Fig. 1 is a central vertical sectional view showing an embodiment of the low-calorie gas turbine combustor of the present invention, Fig. 2 is an enlarged sectional view of the auxiliary combustion chamber portion, and Fig. 3 is a view indicated by the ■ arrow in Fig. 2. , FIG. 4 is a schematic diagram of a conventional gas turbine combustor. DESCRIPTION OF SYMBOLS 1... Main combustion chamber, 2... Sub-combustion chamber, 3... Main fuel injection nozzle, 4... Secondary combustion air injection nozzle, 5... Auxiliary burner, 17', 18... - Throttle space and partition plate that constitute the ejector, 19...Air supply port. Patent applicant: Central Research Institute of Electric Power Industry (Figure 3) Figure 4

Claims (3)

[Claims] (1) A ceramic auxiliary combustion chamber equipped with an auxiliary burner is provided on the inlet side of the main combustion chamber, and a main fuel injection nozzle and a primary combustion air injection nozzle are arranged around the outlet of the auxiliary combustion chamber, while the auxiliary burner The fuel flow path and the primary combustion air flow path are partially communicated with each other, and the fuel flow path is narrowed near this communication portion, and an amount of combustion air corresponding to the fuel flow rate is sucked in by the ejector action, thereby producing a constant amount of air.

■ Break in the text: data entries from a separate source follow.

(** * bluesky_tool: a shallow embedding of the engagement engine

    The development follows the layout of the package:
    - [Py]: the Python values and library functions the package relies on
      (JSON values as decoded by [json]/[requests], exceptions, truthiness,
      [str.format_map]);
    - [Storage]: [storage.py] ([TargetState], [AccountState], [StateStore]);
    - [Client]: [client.py] ([BlueskyClient] over an abstract remote service);
    - [Automator]: [automator.py] ([BlueskyAutomator]).

    Strings are sequences of 8-bit characters; sets and dictionaries keyed by
    strings are stdpp's [gset] and [gmap]. *)

From Stdlib Require Import ZArith QArith String Ascii List Bool Lia.
From stdpp Require Import base option list sets gmap strings sorting.

Set Warnings "-register-all".
Local Open Scope string_scope.
Local Open Scope Z_scope.

(* ===================================================================== *)
(** * Python values and library functions *)
(* ===================================================================== *)

Module Py.

(** A value decoded from JSON ([response.json()], [json.load]).  Python's
    [None] is [JNull].  A [JDict] lists the items of a Python [dict]: every key
    occurs once. *)
Inductive json : Type :=
| JNull
| JBool (b : bool)
| JInt (n : Z)
| JFloat (q : Q)
| JStr (s : string)
| JList (items : list json)
| JDict (items : list (string * json)).

(** The exceptions that occur in the package.  [DirectMessageNotSupported] is a
    subclass of [BlueskyError]; [TransportError] stands for what
    [requests.Session.request] raises itself (connection errors, timeouts). *)
Inductive exn : Type :=
| BlueskyError
| DirectMessageNotSupported
| AttributeError
| TypeError
| ValueError
| OverflowError
| TransportError.

(** [isinstance(e, BlueskyError)]: what [except BlueskyError] catches. *)
Definition is_BlueskyError (e : exn) : bool :=
  match e with
  | BlueskyError | DirectMessageNotSupported => true
  | _ => false
  end.

(** Why an evaluation of the model stops without a Python outcome. *)
Inductive halt : Type :=
| OutOfFuel     (* a [while True] loop was cut by the fuel of the model *)
| BeyondModel.  (* the input leaves the fragment of Python that is modelled *)

Inductive result (A : Type) : Type :=
| Ok (a : A)
| Raise (e : exn)
| Halt (h : halt).
Arguments Ok {A} a.
Arguments Raise {A} e.
Arguments Halt {A} h.

Definition rbind {A B} (r : result A) (k : A -> result B) : result B :=
  match r with
  | Ok a => k a
  | Raise e => Raise e
  | Halt h => Halt h
  end.

(** The library functions that are taken as given: [str()] of a number or a
    container, ISO-8601 parsing and printing of [datetime], and
    [timedelta(hours=h)].  A [datetime] is its wall-clock reading in
    microseconds with its UTC offset ([None] when naive); an aware instant and
    a [timedelta] are microseconds. *)
Record datetime : Type := { wall : Z; utcoffset : option Z }.

Class PyLib : Type := {
  py_repr : json -> string;
  fromisoformat : string -> option datetime;   (* [None]: ValueError *)
  isoformat : Z -> string;
  timedelta_hours : Q -> option Z              (* [None]: OverflowError *)
}.

(** [d.get(k)] on the items of a dict. *)
Fixpoint dict_get (items : list (string * json)) (k : string) : option json :=
  match items with
  | [] => None
  | (k', v) :: rest => if bool_decide (k' = k) then Some v else dict_get rest k
  end.

(** [x.get(k, dflt)]: an [AttributeError] unless [x] is a dict. *)
Definition py_get (x : json) (k : string) (dflt : json) : result json :=
  match x with
  | JDict items => Ok (default dflt (dict_get items k))
  | _ => Raise AttributeError
  end.

(** Truth value testing ([if x], [not x], [x or y]). *)
Definition py_truthy (x : json) : bool :=
  match x with
  | JNull => false
  | JBool b => b
  | JInt n => negb (n =? 0)
  | JFloat q => negb (Qeq_bool q 0)
  | JStr s => negb (bool_decide (s = ""))
  | JList items => match items with [] => false | _ => true end
  | JDict items => match items with [] => false | _ => true end
  end.

Fixpoint chars (s : string) : list string :=
  match s with
  | EmptyString => []
  | String c r => String c EmptyString :: chars r
  end.

(** [for x in v]: a list yields its items, a string its characters, a dict its
    keys; anything else is not iterable. *)
Definition py_iter (v : json) : result (list json) :=
  match v with
  | JList items => Ok items
  | JStr s => Ok (JStr <$> chars s)
  | JDict items => Ok ((fun kv => JStr kv.1) <$> items)
  | _ => Raise TypeError
  end.

(** [str(v)]. *)
Definition py_str `{PyLib} (v : json) : string :=
  match v with
  | JStr s => s
  | JNull => "None"
  | JBool true => "True"
  | JBool false => "False"
  | _ => py_repr v
  end.

(** [sorted(xs)] on strings: ascending code-point order. *)
Definition sorted (xs : gset string) : list string :=
  merge_sort String.le (elements xs).

(** [str.isspace] on one character (code points below 256). *)
Definition is_space (c : ascii) : bool :=
  let n := Z.of_N (N_of_ascii c) in
  ((9 <=? n) && (n <=? 13)) || ((28 <=? n) && (n <=? 32))
  || (n =? 133) || (n =? 160).

(** Truth value of [s.strip()]: some character is not white space. *)
Fixpoint strip_truthy (s : string) : bool :=
  match s with
  | EmptyString => false
  | String c r => negb (is_space c) || strip_truthy r
  end.

(** ** [str.format_map]

    The scanner of CPython's [unicode_format.h], for replacement fields made
    of a plain key: literal text, the escapes [{{] and [}}], and [{key}].  A
    field that uses attribute or index access, a conversion or a format
    specification ([.], [[], [!], [:]) is outside the model.  [lookup] is the
    mapping's [__getitem__] followed by [format(value, "")]. *)

Definition is_digit (c : ascii) : bool :=
  let n := Z.of_N (N_of_ascii c) in (48 <=? n) && (n <=? 57).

A gas turbine combustor for low-calorie gas, characterized in that the mixture is injected into the sub-combustion chamber as a mixture at a specific ratio. (2) The gas turbine combustor for low-calorie gas according to claim 1, wherein the auxiliary combustion chamber combusts a gas having a higher calorie than the low-calorie gas combusted in the main combustion chamber. (3) The main combustion chamber burns low-calorie gas that accounts for 90% or more of the total generated heat, and the auxiliary combustion chamber burns 1 of the total generated heat.
The gas turbine combustor for low-calorie gas according to claim 2, characterized in that less than 0% of high-calorie gas is combusted.